Homogeneous and heterogeneous ionic liquids catalyze CO2 cycloaddition reaction

The synthesis of cyclic carbonates, which are essential solvents for lithium-ion batteries, through the cycloaddition of carbon dioxide (CO2) and epoxides, and further ester exchange with methanol to form linear carbonates has always been one of the effective ways for CO2 resource utilization. In this work, the kinetics and reactor technology selection of ionic liquids as catalysts for CO2 conversion were analyzed from the perspective of process systems engineering. Firstly, ethanol (EtOH) was used as the solvent, and 1-butyl-3-methylimidazolium bromide ([Bmim] Br) was used to catalyze the CO2 cycloaddition reaction in a batch reactor.
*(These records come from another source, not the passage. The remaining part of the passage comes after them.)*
(* ===== verification/GoFloat.v ===== *)
(** Exact arithmetic of small integers held in doubles, and the functions of
    Go's [math] package and of [time.Duration] the program uses. *)

From S2P Require Import Prelude GoBase.

(** ** Binary64 arithmetic is exact on integers below 2^53 *)

(** [m * 2^k]. *)
Definition dbl (k : nat) (m : positive) : positive := Nat.iter k xO m.

Lemma dbl_add j k m : dbl (j + k) m = dbl j (dbl k m).
Proof. apply Nat.iter_add. Qed.

Lemma dbl_S k m : dbl (S k) m = (dbl k m)~0%positive.
Proof. done. Qed.

Lemma dbl_Z k m : Z.pos (dbl k m) = (2 ^ Z.of_nat k * Z.pos m)%Z.
Proof.
  induction k as [|k IH]; [simpl; lia|].
  rewrite dbl_S, Pos2Z.inj_xO, IH, Nat2Z.inj_succ, Z.pow_succ_r by lia. lia.
Qed.

Lemma iter_dbl d m : Pos.iter xO m d = dbl (Pos.to_nat d) m.
Proof. apply Pos2Nat.inj_iter. Qed.

Definition digits (m : positive) : nat := Pos.to_nat (digits2_pos m).

Lemma digits_dbl k m : digits (dbl k m) = k + digits m.
Proof.
  induction k as [|k IH]; [done|]. rewrite dbl_S. unfold digits in *. simpl digits2_pos. lia.
Qed.

Lemma digits_Z k m : Z.pos (digits2_pos (dbl k m)) = Z.of_nat (k + digits m).
Proof. rewrite <-digits_dbl. unfold digits. lia. Qed.

Lemma digits_pos m : 1 ≤ digits m.
Proof. unfold digits. lia. Qed.

Lemma digits_lower m : (2 ^ (Z.of_nat (digits m) - 1) ≤ Z.pos m)%Z.
Proof.
  unfold digits. rewrite positive_nat_Z.
  induction m as [m IH|m IH|]; simpl digits2_pos; [..|done];
    rewrite Pos2Z.inj_succ; replace (Z.succ (Z.pos (digits2_pos m)) - 1)%Z
      with (Z.succ (Z.pos (digits2_pos m) - 1)) by lia;
    rewrite Z.pow_succ_r by lia; lia.
Qed.

Lemma digits_le m : (Z.pos m < 2 ^ 53)%Z → digits m ≤ 53.
Proof.
  intros Hm. pose proof (digits_lower m). apply Nat.lt_succ_r, Nat2Z.inj_lt.
  apply (Z.lt_sub_lt_add_r _ 53%Z 1%Z), (Z.pow_lt_mono_r_iff 2); lia.
Qed.

Lemma shr_dbl p k m :
  SpecFloat.iter_pos shr_1 p (Build_shr_record (Z.pos (dbl (Pos.to_nat p + k) m)) false false) =
    Build_shr_record (Z.pos (dbl k m)) false false.
Proof.
  revert k. induction p as [p IH|p IH|]; intros k.
  - replace (Pos.to_nat p~1 + k) with (S (Pos.to_nat p + (Pos.to_nat p + k))) by lia.
    rewrite dbl_S. cbn [SpecFloat.iter_pos shr_1 shr_m shr_r shr_s orb]. by rewrite !IH.
  - replace (Pos.to_nat p~0 + k) with (Pos.to_nat p + (Pos.to_nat p + k)) by lia.
    cbn [SpecFloat.iter_pos]. by rewrite !IH.
  - done.
Qed.

(** The double of a positive integer of at most 53 digits. *)
Definition f64_int (m : positive) : float64 :=
  S754_finite false (dbl (53 - digits m) m) (Z.of_nat (digits m) - 53).

Lemma fexp_small e : (-1074 + 53 ≤ e)%Z → fexp 53 1024 e = (e - 53)%Z.
Proof. unfold fexp, SpecFloat.emin. lia. Qed.

Lemma shr_fexp_pos m e p :
  (fexp 53 1024 (Z.pos (digits2_pos m) + e) - e = Z.pos p)%Z →
  shr_fexp 53 1024 (Z.pos m) e loc_Exact =
    (SpecFloat.iter_pos shr_1 p (Build_shr_record (Z.pos m) false false), e + Z.pos p)%Z.
Proof. intros H. unfold shr_fexp. simpl Zdigits2. by rewrite H. Qed.

Lemma shr_fexp_0 m e :
  (fexp 53 1024 (Z.pos (digits2_pos m) + e) - e = 0)%Z →
  shr_fexp 53 1024 (Z.pos m) e loc_Exact = (Build_shr_record (Z.pos m) false false, e).
Proof. intros H. unfold shr_fexp. simpl Zdigits2. by rewrite H. Qed.

Lemma round_full m e : digits m = 53 → (-1074 ≤ e ≤ 971)%Z →
  binary_round_aux 53 1024 false (Z.pos m) e loc_Exact = S754_finite false m e.
Proof.
  intros Hd He. assert (fexp 53 1024 (Z.pos (digits2_pos m) + e) - e = 0)%Z as Hz.
  { unfold digits in Hd. rewrite fexp_small; lia. }
  unfold binary_round_aux. rewrite shr_fexp_0 by done. simpl. rewrite shr_fexp_0 by done. simpl.
  by rewrite (proj2 (Z.leb_le _ _)) by lia.
Qed.

Lemma round_exact j m : digits m ≤ 53 → j ≤ 1000 →
  binary_round 53 1024 false (dbl j m) (- Z.of_nat j) = f64_int m.
Proof.
  intros Hd Hj. pose proof (digits_pos m). unfold binary_round, f64_int, shl_align.
  rewrite digits_Z, fexp_small by lia.
  destruct (Z.of_nat (j + digits m) + - Z.of_nat j - 53 - - Z.of_nat j)%Z as [|p|p] eqn:Hp.
  - replace (53 - digits m) with j by lia. rewrite round_full; [f_equal; lia|rewrite digits_dbl; lia|lia].
  - pose proof (round_full (dbl (53 - digits m) m) (Z.of_nat (digits m) - 53)) as <-;
      [|rewrite digits_dbl; lia|lia].
    assert (SpecFloat.iter_pos shr_1 p (Build_shr_record (Z.pos (dbl j m)) false false) =
      Build_shr_record (Z.pos (dbl (53 - digits m) m)) false false) as Hs.
    { replace j with (Pos.to_nat p + (53 - digits m)) by lia. apply shr_dbl. }
    unfold binary_round_aux. rewrite (shr_fexp_pos _ _ p), (shr_fexp_0 (dbl (53 - digits m) m)).
    + rewrite Hs. by replace (- Z.of_nat j + Z.pos p)%Z with (Z.of_nat (digits m) - 53)%Z by lia.
    + rewrite digits_Z, fexp_small; lia.
    + rewrite digits_Z, fexp_small; lia.
  - rewrite iter_dbl, <-dbl_add. replace (Pos.to_nat p + j) with (53 - digits m) by lia.
    rewrite round_full; [f_equal; lia|rewrite digits_dbl; lia|lia].
Qed.

Lemma f64_of_pos m : digits m ≤ 53 → f64_of_Z (Z.pos m) = f64_int m.
Proof. intros Hd. apply (round_exact 0); [done|lia]. Qed.

Lemma align_int m e : digits m ≤ 53 → (e ≤ Z.of_nat (digits m) - 53)%Z →
  (shl_align (dbl (53 - digits m) m) (Z.of_nat (digits m) - 53) e).1 = dbl (Z.to_nat (- e)) m.
Proof.
  intros Hd He. unfold shl_align.
  destruct (e - (Z.of_nat (digits m) - 53))%Z as [|p|p] eqn:Hp; [|lia|].
  - simpl. f_equal. lia.
  - simpl. rewrite iter_dbl, <-dbl_add. f_equal. lia.
Qed.

(** Taking one from a positive integer. *)
Lemma f64_sub_one n : (1 ≤ n < 2 ^ 53)%Z → f64_sub (f64_of_Z n) f64_one = f64_of_Z (n - 1).
Proof.
  intros Hn. destruct n as [|m|]; [lia| |lia]. assert (digits m ≤ 53) as Hd by (apply digits_le; lia).
  pose proof (digits_pos m). unfold f64_one. rewrite !f64_of_pos by (done || by vm_compute; lia).
  unfold f64_sub, SFsub, f64_int. change (digits 1) with 1.
  rewrite Z.min_r by lia. rewrite align_int by lia.
  pose proof (align_int 1 (Z.of_nat 1 - 53) ltac:(vm_compute; lia) ltac:(done)) as Ha.
  change (digits 1) with 1 in Ha. rewrite Ha. change (Z.to_nat (- (Z.of_nat 1 - 53))) with 52. unfold cond_Zopp. rewrite !dbl_Z.
  change (Z.of_nat 1 - 53)%Z with (-52)%Z.
  rewrite <-Z.mul_sub_distr_l. destruct (Z.pos m - 1)%Z as [|k|k] eqn:Hk; [done| |lia].
  rewrite <-dbl_Z. simpl binary_normalize. assert (digits k ≤ 53) by (apply digits_le; lia).
  rewrite f64_of_pos by done. apply (round_exact 52); [done|lia].
Qed.

Lemma f64_one_le n : (0 ≤ n < 2 ^ 53)%Z → f64_le f64_one (f64_of_Z n) = bool_decide (1 ≤ n)%Z.
Proof.
  intros Hn. destruct n as [|m|]; [done| |lia]. rewrite bool_decide_true by lia.
  assert (digits m ≤ 53) as Hd by (apply digits_le; lia). pose proof (digits_pos m).
  unfold f64_one. rewrite !f64_of_pos by (done || by vm_compute; lia).
  unfold f64_le, SFleb, SFcompare, f64_int. change (digits 1) with 1.
  destruct (Z.compare_spec (Z.of_nat 1 - 53) (Z.of_nat (digits m) - 53)) as [He|He|He];
    [|done|lia].
  assert (digits m = 1) as Hd1 by lia. assert (m = 1%positive) as ->; [|done].
  unfold digits in Hd1. destruct m as [m|m|]; simpl in Hd1; lia.
Qed.

(** ** [math] *)

Definition f64_is_nan (a : float64) : bool := match a with S754_nan => true | _ => false end.

(** [math.Max] and [math.Min]. *)
Definition f64_max (a b : float64) : float64 :=
  match a, b with
  | S754_infinity false, _ | _, S754_infinity false => S754_infinity false
  | S754_nan, _ | _, S754_nan => S754_nan
  | S754_zero s, S754_zero _ => if s then b else a
  | _, _ => if f64_lt b a then a else b
  end.

Definition f64_min (a b : float64) : float64 :=
  match a, b with
  | S754_infinity true, _ | _, S754_infinity true => S754_infinity true
  | S754_nan, _ | _, S754_nan => S754_nan
  | S754_zero s, S754_zero _ => if s then a else b
  | _, _ => if f64_lt a b then a else b
  end.

(** [Duration.Seconds]. *)
Definition Seconds (d : Z) : float64 :=
  f64_add (f64_of_Z (Z.quot d Second)) (f64_div (f64_of_Z (Z.rem d Second)) (f64_of_Z 1000000000)).

(** [math.Floor] and [math.Ceil]. A double whose exponent is not negative is an
    integer; the floor of another is below 2^53, hence exact. *)
Definition f64_floor (f : float64) : float64 :=
  match f with
  | S754_finite s m (Z.neg e) =>
      let z := ((if s then - Z.pos m else Z.pos m) / 2 ^ Z.pos e)%Z in
      if decide (z = 0)%Z then S754_zero s else f64_of_Z z
  | _ => f
  end.

Definition f64_opp (f : float64) : float64 := SFopp f.

Definition f64_ceil (f : float64) : float64 := f64_opp (f64_floor (f64_opp f)).

Example f64_ceil_cases :
  f64_ceil (f64_div (f64_of_Z 5) (f64_of_Z 2)) = f64_of_Z 3 ∧
  f64_ceil (f64_div (f64_of_Z (-5)) (f64_of_Z 2)) = f64_of_Z (-2) ∧
  f64_ceil (f64_of_Z 7) = f64_of_Z 7 ∧ f64_floor (f64_div (f64_of_Z (-1)) (f64_of_Z 2)) = f64_of_Z (-1).
Proof. by vm_compute. Qed.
The effect of reaction conditions on the kinetic performance of synthesizing propylene carbonate (PC) was studied. Secondly, a supported polyelectrolyte liquid membrane was designed and prepared, and a continuous ionic liquid membrane reactor was established for the continuous catalytic reaction of CO2 and epichlorohydrin (PO). The performance of the continuous catalytic reaction was studied and compared with batch reaction experiments. Based on the results of kinetic experiments, the reaction order of the reaction rate equation and the activation energy in the reaction system were determined. Finally, under the premise of achieving high PC yield goals and optimizing process conditions, a dual zone dynamic modeling was conducted on the batch reactor to guide the comprehensive evaluation of technology, economy, and environment under uncertain conditions, laying the foundation for the pilot scale clean production of high-value chemicals synthesized by chemical conversion of CO2.